▶ DATA FOR PROCESSING:
*-*-*

(** X12: an [update] that brings no new image is idempotent: applying the
    same validated data to the returned instance returns that instance
    again and leaves every row of the store as the first update left it.
    (With an image in the data each [save] files the upload anew, under a
    name of the storage's choosing; the ingredient rows are written again
    with the same recipe, ingredient and amount.) *)
Theorem update_is_idempotent (instance instance' : Recipe.t)
    (d : RecipeData.t) (st st' : State) :
  RecipeData.image d = None →
  RecipeIngredient_fk_ingredient st →
  RecipeCreateSerializer.update instance d st = (inr instance', st') →
  RecipeCreateSerializer.update instance' d st' = (inr instance', st').
Proof.
  intros _ Hfk Hup.
  apply update_success in Hup as (tags & items & Ht & Hi & Hrows & -> & ->).
  set (i' := updated_recipe instance d).
  rewrite update_run', Ht, Hi.
  rewrite (updated_recipe_idem instance d : updated_recipe i' d = i').
  set (rows := item_row instance <$> items).
  set (st0 := (RecipeCreateSerializer.RecipeIngredient_delete_of
                 instance st).2).
  set (st1 := (RecipeCreateSerializer.Recipe_save i'
                (RecipeCreateSerializer.RecipeIngredient_bulk_create rows
                   (RecipeCreateSerializer.Recipe_tags_set instance tags
                      st0).2).2).2).
  assert (new_rows st1 i' items = inr rows) as ->.
  { unfold rows. rewrite <- Hrows. reflexivity. }
  f_equal.
  pose proof (new_rows_inr _ _ _ _ Hrows) as [_ Hall].
  apply State_ext; try reflexivity.
  - apply (Recipe_save_idem i').
  - apply (Recipe_tags_set_fixed i' tags st1).
    + intros t Ht'. by apply (Recipe_tags_set_elem instance tags st0).
    + intros [r t] Hin Hr. simpl in Hr. subst r.
      by apply (Recipe_tags_set_elem instance tags st0).
  - apply (RecipeIngredient_rewrite_fixed i' rows
             (filter (λ ri, RecipeIngredient.recipe ri ≠ Recipe.id instance)
                     (RecipeIngredient_objects st)) st1).
    + simpl. f_equal. apply filter_iff_in. intros ri Hri. split.
      * intros Hk Heq. apply Hk. split; [done|].
        apply Recipe_ingredients_all_elem; [done..|].
        unfold RecipeIngredient_fk_ingredient in Hfk.
        rewrite Forall_forall in Hfk. by apply Hfk.
      * intros Hne [Heq _]. done.
    + apply Forall_forall. by intros ri [Hne _]%list_elem_of_filter.
    + apply Forall_forall. intros ri (it & -> & Hit)%list_elem_of_fmap.
      split; [done|]. rewrite Forall_forall in Hall. by apply Hall.
Qed.

Lemma update_is_idempotent_witness :
  RecipeCreateSerializer.update
    (Recipe.mk 1 1 "soup" "soup.png" "boil longer" 20) sweet_soup
    (RecipeCreateSerializer.update soup sweet_soup kitchen).2
  = (inr (Recipe.mk 1 1 "soup" "soup.png" "boil longer" 20),
     (RecipeCreateSerializer.update soup sweet_soup kitchen).2).
Proof.
  apply (update_is_idempotent soup
           (Recipe.mk 1 1 "soup" "soup.png" "boil longer" 20) sweet_soup
           kitchen).
  - reflexivity.
  - by_computation.
  - by vm_compute.
Defined.

(** X13: a successful [update] keeps [id] and [author], takes [image],
    [name], [text] and [cooking_time] from the data where present and from
    the instance otherwise, and saves that row: the store returns it for
    the key, the keys and their order are unchanged, every other recipe is
    as before, and no favorite, cart row or subscription is touched. *)
Theorem update_writes_the_recipe_row (instance instance' : Recipe.t)
    (d : RecipeData.t) (st st' : State) :
  NoDup (Recipe.id <$> Recipe_objects st) →
  instance ∈ Recipe_objects st →
  RecipeCreateSerializer.update instance d st = (inr instance', st') →
  Recipe.id instance' = Recipe.id instance
  ∧ Recipe.author instance' = Recipe.author instance
  ∧ Recipe.image instance'
    = default (Recipe.image instance) (RecipeData.image d)
  ∧ Recipe.name instance' = default (Recipe.name instance) (RecipeData.name d)
  ∧ Recipe.text instance' = default (Recipe.text instance) (RecipeData.text d)
  ∧ Recipe.cooking_time instance'
    = default (Recipe.cooking_time instance) (RecipeData.cooking_time d)
  ∧ Recipe_get st' (Recipe.id instance) = inr instance'
  ∧ Recipe.id <$> Recipe_objects st' = Recipe.id <$> Recipe_objects st
  ∧ (∀ r, Recipe.id r ≠ Recipe.id instance →
          r ∈ Recipe_objects st' ↔ r ∈ Recipe_objects st)
  ∧ Favorite_objects st' = Favorite_objects st
  ∧ ShoppingCart_objects st' = ShoppingCart_objects st
  ∧ Subscription_objects st' = Subscription_objects st.
Proof.
  intros Hnd Hin Hup.
  pose proof (update_success _ _ _ _ _ Hup)
    as (_ & _ & _ & _ & _ & Hi' & _).
  destruct (update_inr _ _ _ _ _ Hin Hup) as (tags & items & _ & Hid & _ & ->).
  subst instance'. do 6 (split; [done|]). simpl.
  set (i' := updated_recipe instance d).
  set (f := λ r, if decide (Recipe.id r = Recipe.id instance) then i' else r).
  assert (Hids : Recipe.id <$> (f <$> Recipe_objects st)
                 = Recipe.id <$> Recipe_objects st).
  { rewrite <- list_fmap_compose. apply list_fmap_ext. intros i r _.
    unfold f. simpl. by destruct (decide _). }
  split; [|split; [done|split; [|done]]].
  - unfold Recipe_get. simpl.
    assert (Hi' : i' ∈ f <$> Recipe_objects st).
    { apply list_elem_of_fmap. exists instance. unfold f.
      by rewrite decide_True. }
    rewrite <- Hids in Hnd.
    change (get_ (filter (λ r, Recipe.id r = Recipe.id i')
                         (f <$> Recipe_objects st)) = inr i').
    by rewrite (filter_pk_unique Recipe.id _ i' Hnd Hi').
  - intros r Hne. rewrite list_elem_of_fmap. split.
    + intros (r0 & -> & Hr0). unfold f in *.
      by destruct (decide (Recipe.id r0 = Recipe.id instance)).
    + intros Hr. exists r. unfold f. by rewrite decide_False.
Qed.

*-*-*

▶ WHAT TO WORK ON: Give an exact reproduction of the lines from the one with "destruct (update_inr _" to the final line of the entries, including both.

▶ EXERCISE RESPONSE:
  destruct (update_inr _ _ _ _ _ Hin Hup) as (tags & items & _ & Hid & _ & ->).
  subst instance'. do 6 (split; [done|]). simpl.
  set (i' := updated_recipe instance d).
  set (f := λ r, if decide (Recipe.id r = Recipe.id instance) then i' else r).
  assert (Hids : Recipe.id <$> (f <$> Recipe_objects st)
                 = Recipe.id <$> Recipe_objects st).
  { rewrite <- list_fmap_compose. apply list_fmap_ext. intros i r _.
    unfold f. simpl. by destruct (decide _). }
  split; [|split; [done|split; [|done]]].
  - unfold Recipe_get. simpl.
    assert (Hi' : i' ∈ f <$> Recipe_objects st).
    { apply list_elem_of_fmap. exists instance. unfold f.
      by rewrite decide_True. }
    rewrite <- Hids in Hnd.
    change (get_ (filter (λ r, Recipe.id r = Recipe.id i')
                         (f <$> Recipe_objects st)) = inr i').
    by rewrite (filter_pk_unique Recipe.id _ i' Hnd Hi').
  - intros r Hne. rewrite list_elem_of_fmap. split.
    + intros (r0 & -> & Hr0). unfold f in *.
      by destruct (decide (Recipe.id r0 = Recipe.id instance)).
    + intros Hr. exists r. unfold f. by rewrite decide_False.
Qed.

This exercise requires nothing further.